Ukrainian nationalist ‘hero’ dies in Germany

Yuri Shukhevich was the son of a prominent WWII Nazi collaborator
Ukrainian nationalist ‘hero’ dies in Germany

Yuri-Bogdan Romanovich Shukhevich, whose father Roman commanded Ukrainian volunteers who served Nazi Germany during the Second World War, died on Tuesday at the age of 89.

The younger Shukhevich followed in his father’s footsteps as leader of the Ukrainian nationalist movement and was elected to the parliament in Kiev after the US-backed 2014 Maidan coup.

“Eternal memory to a great Ukrainian,” Lviv Mayor Andrey Sadovoy said on his Telegram channel, announcing Shukhevich’s passing and calling him “a Hero of Ukraine, dissident, member of the Ukrainian Helsinki Group.” 

According to several Ukrainian outlets, Shukhevich passed away at a hospital in Germany.

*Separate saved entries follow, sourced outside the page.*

(** *** The slot / booking invariant *)

Lemma updateFirst_none {A} (p : A -> bool) (f : A -> A) (l : list A) :
  List.find p l = None -> updateFirst p f l = l.
Proof.
  induction l as [|a l IH]; simpl; auto.
  destruct (p a); [discriminate|]. intros H. now rewrite IH.
Qed.

Lemma updateFirst_map {A B} (k : A -> B) (p : A -> bool) (f : A -> A) (l : list A) :
  (forall x, k (f x) = k x) -> map k (updateFirst p f l) = map k l.
Proof.
  intros Hk. induction l as [|a l IH]; simpl; auto.
  destruct (p a); simpl; now rewrite ?Hk, ?IH.
Qed.

Lemma updateFirst_In {A} (p : A -> bool) (f : A -> A) (l : list A) (y : A) :
  In y (updateFirst p f l) -> In y l \/ exists x, In x l /\ y = f x.
Proof.
  induction l as [|a l IH]; simpl; auto.
  destruct (p a); simpl.
  - intros [<-|H]; [right; exists a; auto | auto].
  - intros [<-|H]; [auto|]. destruct (IH H) as [?|(x & ? & ?)]; eauto.
Qed.

Lemma find_updateFirst_same {A} (p : A -> bool) (f : A -> A) (l : list A) :
  (forall x, p (f x) = p x) ->
  List.find p (updateFirst p f l) = f <$> List.find p l.
Proof.
  intros Hp. induction l as [|a l IH]; simpl; auto.
  destruct (p a) eqn:Ha; simpl.
  - now rewrite Hp, Ha.
  - now rewrite Ha.
Qed.

Lemma find_updateFirst_other {A} (p q : A -> bool) (f : A -> A) (l : list A) :
  (forall x, q (f x) = q x) -> (forall x, p x = true -> q x = false) ->
  List.find q (updateFirst p f l) = List.find q l.
Proof.
  intros Hq Hpq. induction l as [|a l IH]; simpl; auto.
  destruct (p a) eqn:Ha; simpl.
  - now rewrite Hq, (Hpq a Ha).
  - now rewrite IH.
Qed.

Lemma find_updateFirst_byId (p : TableDefinition -> bool)
  (f : TableDefinition -> TableDefinition) (l : list TableDefinition)
  (t : TableDefinition) (tid : ObjectId) :
  List.NoDup (map table_id l) -> (forall x, table_id (f x) = table_id x) ->
  List.find p l = Some t ->
  List.find (hasId tid) (updateFirst p f l)
  = if decide (tid = table_id t) then Some (f t) else List.find (hasId tid) l.
Proof.
  intros Hnd Hf. induction l as [|a l IH]; simpl; [discriminate|].
  apply NoDup_cons_iff in Hnd. destruct Hnd as [Hnotin Hnd].
  destruct (p a) eqn:Ha.
  - intros [= <-]. simpl. unfold hasId at 1. rewrite Hf.
    destruct (decide (tid = table_id a)) as [->|Hne].
    + now rewrite N.eqb_refl.
    + unfold hasId at 2.
      assert ((table_id a =? tid)%N = false) as -> by (apply N.eqb_neq; congruence).
      reflexivity.
  - intros Hfind. simpl. specialize (IH Hnd Hfind).
    destruct (hasId tid a) eqn:Hid.
    + apply N.eqb_eq in Hid.
      destruct (decide (tid = table_id t)) as [->|Hne]; [|reflexivity].
      exfalso. apply Hnotin. rewrite Hid. apply in_map.
      apply find_some in Hfind. tauto.
    + exact IH.
Qed.

Lemma find_hasId_unique (l : list TableDefinition) (t : TableDefinition) :
  List.NoDup (map table_id l) -> In t l -> List.find (hasId (table_id t)) l = Some t.
Proof.
  induction l as [|a l IH]; simpl; [tauto|].
  intros Hnd Hin. apply NoDup_cons_iff in Hnd. destruct Hnd as [Hnotin Hnd].
  destruct Hin as [->|Hin].
  - unfold hasId. now rewrite N.eqb_refl.
  - destruct (hasId (table_id t) a) eqn:Hid.
    + apply N.eqb_eq in Hid. exfalso. apply Hnotin. rewrite Hid. now apply in_map.
    + auto.
Qed.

He was 89. 

Yuri Shukhevich’s most recent public engagement was as member of parliament for Oleg Lyashko’s Radical Party, having been elected in 2014. Prior to that, he was the leader of the nationalist organization UNA-UNSO, which was established in 1990 amid the turmoil in the Soviet Union. 

He was given the title Hero of Ukraine in August 2006, for “for civil courage, long-term social, political and human rights activities in the name of independence of Ukraine.” 

President Viktor Yushchenko, who came to power in the US-backed ‘Orange Revolution’ of 2004, also honored Shukhevich’s father Roman with the same title in 2007, but Ukrainian courts annulled that decision on a technicality: having been born in Poland and dying in 1950, Shukhevich had never been a citizen of independent Ukraine.

Roman Shukhevich was the notorious commander of the Ukrainian Insurgent Army (UPA), which was responsible for the mass murder of Poles in Galicia-Volyhnia in 1943. Prior to that, he volunteered in the Nachtigall Battalion, a unit set up by Nazi Germany’s military intelligence in February 1941 and composed of Ukrainian militants. 

The unit has been accused of involvement in the pogrom of some 6,000 Jews in Lviv. When it was dissolved in late 1941, Shukhevich joined the Schutzmannschaft Battalion 201 and continued working for the Nazis until late 1942. He died in 1950, reportedly committing suicide while surrounded by Soviet police in a house near present-day Lviv. 

The red-and-black banner of Shukhevich’s UPA is a symbol embraced by modern Ukrainian nationalists, who revere him alongside Stepan Bandera as “freedom fighters” against the USSR. Yuri Shukhevich was likewise honored as an anti-Soviet dissident and political prisoner, having spent a total of 28 years behind bars on charges of Ukrainian nationalist agitation.